Медицина. «Зрение портится из-за стены, которая со всех сторон»

Здоровье в норме. Но иногда такое чувство, что у меня целый букет каких-то болезней, названия которых даже не знаю. Удивительно, что в последнюю зиму я даже не простыл, хотя днем спал на полу. Из-за плохого освещения и привычки постоянно читать сильно упало зрение. Еще зрение портится из-за стены, которая находится от тебя в двух метрах со всех сторон. Нет возможности перефокусировать глаза, они сильно устают, но это восстанавливается.

Медицина ГУ ФСИНа оставляет желать лучшего. Сами знаете, сколько людей умирают в тюрьмах. Одну таблетку дают от двух болезней или вообще ничего не дают, потому что нет или забыли принести. Я не скажу, что у врачей низкий уровень, им просто наплевать на зеков, плевать на свою работу.

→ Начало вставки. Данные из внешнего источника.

(* ===== verification/RawEvents.v ===== *)
(** * RawEvents: the callbacks on values of any shape

    The event loop of [Events] again, over the worlds of [Raw]: the click
    listeners, the timeout and the image handlers of [src/script.js], the
    picks among them being [raw_generateRandomImage]. Nothing catches an
    exception that leaves a callback: the browser reports it, and the
    world stays as the callback left it when it threw. [raw_fire] gives
    that world and the exception; [raw_fire_all] runs a list of events and
    collects the exceptions that were not caught.

    The theorems close the gap between the typed model and the script.
    When the two bodies have the documented shape and no folder the
    application can select is the name of a built-in property, every run
    on values is the run of [Events] on the typed view, event by event,
    and no callback throws: what [Events], [Settle] and [Spec] prove of
    the typed model is true of the script. After a manifest that is
    [null], no run ever leaves the initialization failure, and every pick
    of the run throws. *)

From Stdlib Require Import QArith.
From S2P Require Import Prelude Random Browser Display Selector Loader Events.
From S2P Require Import Settle Json Raw Unchecked.

(** ** Callbacks *)

Section callbacks.
Context `{Engine}.

(** The callback the browser runs for an event, [None] when it cannot run
    it. The conditions are those of [step]; the callbacks are those of
    [Events], but for the picks, which read the values. *)
Definition raw_callback (e : event) (rw : raw_world)
    : option (exec raw_world fault ()) :=
  let w := rest rw in
  match e with
  | ClickFolder i r =>
      match folder_btns (page w) !! i with
      | Some b =>
          if decide (wired w = true ∧ unit_draw r)
          then Some (modify (upd_rest (on_folder_click b r))) else None
      | None => None
      end
  | ClickGenerate r1 r2 =>
      if decide (wired w = true ∧ unit_draw r1 ∧ unit_draw r2)
      then Some (raw_generateRandomImage r1 r2) else None
  | TimerFires r1 r2 =>
      if decide (timer w = true ∧ unit_draw r1 ∧ unit_draw r2)
      then Some (modify (upd_rest (set_timer false)) ;;
                 raw_generateRandomImage r1 r2)
      else None
  | ProbeLoads i =>
      imagePath ← probes w !! i;
      Some (modify (upd_rest (testImg_onload imagePath ∘ settle_probe i)))
  | ProbeFails i =>
      imagePath ← probes w !! i;
      Some (modify (upd_rest (testImg_onerror imagePath ∘ settle_probe i)))
  | ImageLoads =>
      _ ← image_load w;
      Some (modify (upd_rest
        (call_handler (image_onload (page w)) imgElement_onload
           ∘ settle_image)))
  | ImageFails =>
      _ ← image_load w;
      Some (modify (upd_rest
        (call_handler (image_onerror (page w)) imgElement_onerror
           ∘ settle_image)))
  end.

(** What the callback leaves, and the exception that left it, if one did:
    the assignments made before the [throw] stay. *)
Definition raw_fire (e : event) (rw : raw_world)
    : option (raw_world * option fault) :=
  m ← raw_callback e rw; Some (final_state m rw, thrown m rw).

(** A run, with the exceptions no callback caught, oldest first. *)
Fixpoint raw_fire_all (es : list event) (rw : raw_world)
    : option (raw_world * list fault) :=
  match es with
  | [] => Some (rw, [])
  | e :: es =>
      '(rw1, f) ← raw_fire e rw;
      '(rw2, fs) ← raw_fire_all es rw1;
      Some (rw2, option_list f ++ fs)
  end.

(** Every folder the application can select (the constructor's, a random
    candidate, the folder of a button) is listed in the manifest or is not
    the name of a built-in property: the read of line 126 finds what the
    manifest has and nothing else. *)
Definition plain_folders (w : world) : Prop :=
  Forall (λ f, is_Some (imageManifest (app w) !! f) ∨ builtin f = false)
    (currentFolder (app w)
       :: folders ++ (data_folder <$> folder_btns (page w))).

(** A run on values and a run of [Events] agree: both cannot happen, or
    both happen, the first ends in a world whose typed view is the end of
    the second, and no callback has thrown. *)
Definition agree (r : option (raw_world * list fault)) (t : option world)
    : Prop :=
  match r, t with
  | Some (rw, fs), Some w => typed_of rw = Some w ∧ fs = []
  | None, None => True
  | _, _ => False
  end.

End callbacks.

(** The events of a run that make a pick. *)
Definition is_pick (e : event) : bool :=
  match e with
  | ClickGenerate _ _ | TimerFires _ _ => true
  | _ => false
  end.

(** The exception is a [TypeError] for a read on [null]. *)
Definition null_read (f : fault) : Prop :=
  ∃ property, f = Throws (TypeErrorNull property).

(** The application after a manifest that is [null]: the manifest is
    [null], the page shows the initialization failure and no image is
    requested. *)
Definition stuck (rw : raw_world) : Prop :=
  raw_manifest rw = VNull ∧
  phase_of (page (rest rw)) = Failed ∧
  placeholder_innerHTML (page (rest rw)) = error_html init_failed_message ∧
  probes (rest rw) = [] ∧ image_load (rest rw) = None.

(** ** The callbacks that do not read the loaded fields *)

#[export] Instance on_folder_click_oblivious b r :
  Oblivious (on_folder_click b r).
Proof.
  intros cs m w. rw /on_folder_click /selectFolder. by case_decide.
Qed.
#[export] Instance set_timer_oblivious b : Oblivious (set_timer b).
Proof. done. Qed.
#[export] Instance probe_loads_oblivious imagePath i :
  Oblivious (testImg_onload imagePath ∘ settle_probe i).
Proof. done. Qed.
#[export] Instance probe_fails_oblivious imagePath i :
  Oblivious (testImg_onerror imagePath ∘ settle_probe i).
Proof. done. Qed.
#[export] Instance image_loads_oblivious h :
  Oblivious (call_handler h imgElement_onload ∘ settle_image).
Proof. by destruct h. Qed.
#[export] Instance image_fails_oblivious h :
  Oblivious (call_handler h imgElement_onerror ∘ settle_image).
Proof. by destruct h. Qed.

(** ** The folders that can be selected *)

Section plain.
Context `{Engine}.

#[export] Instance plain_folders_dec w : Decision (plain_folders w).
Proof. rw /plain_folders. apply _. Defined.

#[export] Instance plain_folders_inv : Invariant plain_folders.
Proof.
  split; [solve_inv_proper | | done..].
  intros w f [_ Hw]%Forall_cons _ Hf.
  rw /plain_folders updateFolderButtons_names /=.
  apply Forall_cons. split; [|done]. by eapply Forall_forall in Hw.
Qed.

(** The read of line 126 in a world of plain folders. *)
Lemma plain_folders_current w :
  plain_folders w →
  is_Some (imageManifest (app w) !! currentFolder (app w)) ∨
    builtin (currentFolder (app w)) = false.
Proof. by intros [Hw _]%Forall_cons. Qed.

End plain.

(** ** One callback *)

Section runs.
Context `{Engine}.

(** What the conditions of [step] look at is the same in a raw world and
    in its typed view. *)
Lemma typed_rest rw w :
  typed rw w →
  wired w = wired (rest rw) ∧ timer w = timer (rest rw) ∧
  page w = page (rest rw) ∧ probes w = probes (rest rw) ∧
  image_load w = image_load (rest rw).
Proof. intros Hw. by typed_inv Hw. Qed.

(** A callback that reads neither of the loaded fields. *)
Lemma rest_final f `{!Oblivious f} rw w :
  typed rw w →
  typed_of (final_state (modify (upd_rest f) : exec raw_world fault ()) rw)
    = Some (f w) ∧
  thrown (modify (upd_rest f) : exec raw_world fault ()) rw = None.
Proof.
  intros Hw. eapply sim_modify_final; [apply (sim_rest typed f)|done].
Qed.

У них такой взгляд, что хоть лежи умирай перед ним, они будут смотреть на тебя и думать: «Когда же пересменка уже?» Я сидел и с людьми с ВИЧ, и с людьми с незаразной стадией туберкулеза, и с гепатитчиками, молчу даже о других болезнях, в том числе на нервной почве. Кого-то отделяют, есть лагерь в Иркутской области — 27-я больница, там сидят люди с тяжелыми заболеваниями. Изоляция вроде существует, но почему-то так получается, что я со всеми посидел.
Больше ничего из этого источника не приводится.